February 3, 2016
by library

Chatham: The History of Our Name (Part II)

Have you ever wonder how Chatham got its name or why it was changed from Pennsylvania College for Women?  If so, you might want to check out the article on the topic in latest Library Newsletter <click here>, which tells the tale of how the school came to cosider a name change, the various names considered, and the reception of the name at the time.

You’ll also want to take a gander at the images collected below.  These selections from the collections of the University Archives illustrate how the school spread the word on the new name and all the events that surrounded this pivotal moment in university history.


PCW officials chose to name the college after Lord Chatham in recognition of his passion for education and democratic ideals.

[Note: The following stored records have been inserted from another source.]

Definition answered (r : res (option Key)) : list Key := match r with Ok (Some k) => [k] | _ => [] end.

Definition vperform (ps : list vprovider) (c : vcall) : list vprovider * list Key :=
  match c with
  | VNothing => (ps, [])
  | VNewKeySet keys => (ps ++ [VSet (NewKeySet keys)], [])
  | VNewStatic key => (ps ++ [VStatic key], [])
  | VNewMap byKID => (ps ++ [VMap (fold_left (λ acc '(kid, key), <[kid := key]> acc) byKID ∅)], [])
  | VAdd p key => match ps !! p with Some (VSet s) => (<[p := VSet (Add s key)]> ps, []) | _ => (ps, []) end
  | VRemove p kid => match ps !! p with Some (VSet s) => (<[p := VSet (Remove s kid)]> ps, []) | _ => (ps, []) end
  | VLookup p kid =>
      (ps, match ps !! p with
           | Some (VSet s) => answered (KeySet_Lookup s kid)
           | Some (VStatic k) => answered (StaticKeyProvider k kid)
           | Some (VMap ks) => answered (MapKeyProvider ks kid)
           | None => []
           end)
  | VKeys p => (ps, match ps !! p with Some (VSet s) => Keys s | _ => [] end)
  | VClone p => match ps !! p with Some (VSet s) => (ps ++ [VSet (Clone (Some s))], []) | _ => (ps, []) end
  end.

(** The call an action is, with the values its keys have when it is made. *)
Definition call_of (m : memory) (a : act) : vcall :=
  if negb (bool_decide (Forall (key_reachable m) (passed a))) then VNothing else
  match a with
  | MakeOctets _ | MakeTexts _ | WriteOctet _ _ _ | WriteText _ _ _ => VNothing
  | CallNewKeySet keys => VNewKeySet (value m <$> keys)
  | CallStatic key => VNewStatic (value m key)
  | CallMap byKID => VNewMap (prod_map id (value m) <$> byKID)
  | CallAdd p key => VAdd p (value m key)
  | CallRemove p kid => VRemove p kid
  | CallLookup p kid => VLookup p kid
  | CallKeys p => VKeys p
  | CallClone p => VClone p
  end.

(** A program: the calls it makes, and the keys they return as they are then. *)
Fixpoint run_program (w : world) (acts : list act) : world * (list vcall * list (list Key)) :=
  match acts with
  | [] => (w, ([], []))
  | a :: acts =>
      let c := call_of (w_memory w) a in
      let '(w, ks) := perform w a in
      let '(w', (cs, rs)) := run_program w acts in
      (w', (c :: cs, (value (w_memory w) <$> ks) :: rs))
  end.

Fixpoint vrun (ps : list vprovider) (cs : list vcall) : list vprovider * list (list Key) :=
  match cs with
  | [] => (ps, [])
  | c :: cs => let '(ps, ks) := vperform ps c in let '(ps, rs) := vrun ps cs in (ps, ks :: rs)
  end.

(** What the providers of a world hold. *)
Definition set_value (m : memory) (s : KeySetRef) : KeySet := mkKeySet (value m <$> held s) (r_byKID s).

Definition provider_value (m : memory) (p : provider) : vprovider :=
  match p with
  | PSet s => VSet (set_value m s)
  | PStatic k => VStatic (value m k)
  | PMap ks => VMap (value m <$> ks)
  end.

Definition holdings (w : world) : list vprovider := provider_value (w_memory w) <$> w_providers w.

(** ** What is kept *)

Record mem_wf (m : memory) : Prop := { wf_octets : wf (octets m); wf_texts : wf (texts m) }.
Record mem_extends (m m' : memory) : Prop := {
  me_octets : extends (octets m) (octets m'); me_texts : extends (texts m) (texts m') }.
Record mem_keeps (m m' : memory) : Prop := {
  mk_octets : keeps (octets m) (octets m'); mk_texts : keeps (texts m) (texts m') }.

(** All slices of a key are so. *)
Definition each (P : arena byte → slice → Prop) (Q : arena bytes → slice → Prop) (m : memory) (k : KeyRef) : Prop :=
  Q (texts m) (kr_KeyOps k) ∧ Forall (P (octets m)) (material k).

Abbreviation key_valid := (each valid valid).
Abbreviation key_private := (each private private).
Abbreviation key_fresh := (each (λ st, fresh (length (arrays st))) (λ st, fresh (length (arrays st)))).

#[export] Instance mem_extends_preorder : PreOrder mem_extends.
Proof.
  split; [by intros m|]. intros a b c [H1 H2] [H3 H4]. split; by etrans.
Qed.

#[export] Instance mem_keeps_preorder : PreOrder mem_keeps.
Proof.
  split; [by intros m|]. intros a b c [H1 H2] [H3 H4]. split; by etrans.
Qed.

Lemma mem_extends_keeps m m' : mem_extends m m' → mem_keeps m m'.
Proof. intros [? ?]. split; by apply extends_keeps. Qed.

Lemma mem_extends_wf m m' : mem_extends m m' → mem_wf m → mem_wf m'.
Proof. intros [? ?] [? ?]. split; by eapply extends_wf. Qed.

Lemma each_impl (P P' : arena byte → slice → Prop) (Q Q' : arena bytes → slice → Prop) m m' k :
  (∀ s, P (octets m) s → P' (octets m') s) → (∀ s, Q (texts m) s → Q' (texts m') s) → each P Q m k → each P' Q' m' k.
Proof. intros HP HQ [Hq Hp]. split; [by apply HQ|]. eapply list.Forall_impl; [exact Hp|done]. Qed.

Lemma key_private_valid m k : key_private m k → key_valid m k.
Proof. apply each_impl; by intros s []. Qed.

Lemma key_reachable_valid m k : key_reachable m k → key_valid m k.
Proof. apply (each_impl reachable _ reachable); by intros s []. Qed.

Lemma value_eq m m' k :
  each (λ st s, read (octets m') s = read st s) (λ st s, read (texts m') s = read st s) m k → value m' k = value m k.
Proof.
  intros [Ht Ho]. unfold value, material in *.
  repeat match goal with Hf : Forall _ (_ :: _) |- _ => apply Forall_cons_1 in Hf as [? Hf] end. congruence.
Qed.

Lemma extends_key m m' k : mem_extends m m' → key_valid m k → key_valid m' k ∧ value m' k = value m k.
Proof.
  intros [Ho Ht] Hk. split; [|apply value_eq]; revert Hk; apply each_impl; intros s Hs;
    by eapply extends_valid.
Qed.

Lemma keeps_key m m' k : mem_keeps m m' → key_private m k → key_private m' k ∧ value m' k = value m k.
Proof.
  intros [[_ Ho] [_ Ht]] Hk. split; [|apply value_eq]; revert Hk; apply each_impl; intros s Hs;
    by first [apply Ho|apply Ht].
Qed.

Lemma keeps_keys m m' ks :
  mem_keeps m m' → Forall (key_private m) ks → Forall (key_private m') ks ∧ value m' <$> ks = value m <$> ks.
Proof.
  intros Hm. induction 1 as [|k ks Hk _ [IH1 IH2]]; [done|]. destruct (keeps_key m m' k Hm Hk) as [Hp Hv].
  split; [by constructor|]. cbn. by rewrite Hv, IH2.
Qed.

On November 5, 1955, the school newspaper led with a bold headline announcing the name change from Pennsylvania College for Women to Chatham College.


David Lawrence, then-mayor of Pittsburgh, stands with Jane Stocker Burfoot from Chatham College’s Class of 1957. Together they are celebrating PCW having changed its name to Chatham College.


Students commemorate the name change by holding a Chatham College banner over the institution’s former PCW-marked entryway.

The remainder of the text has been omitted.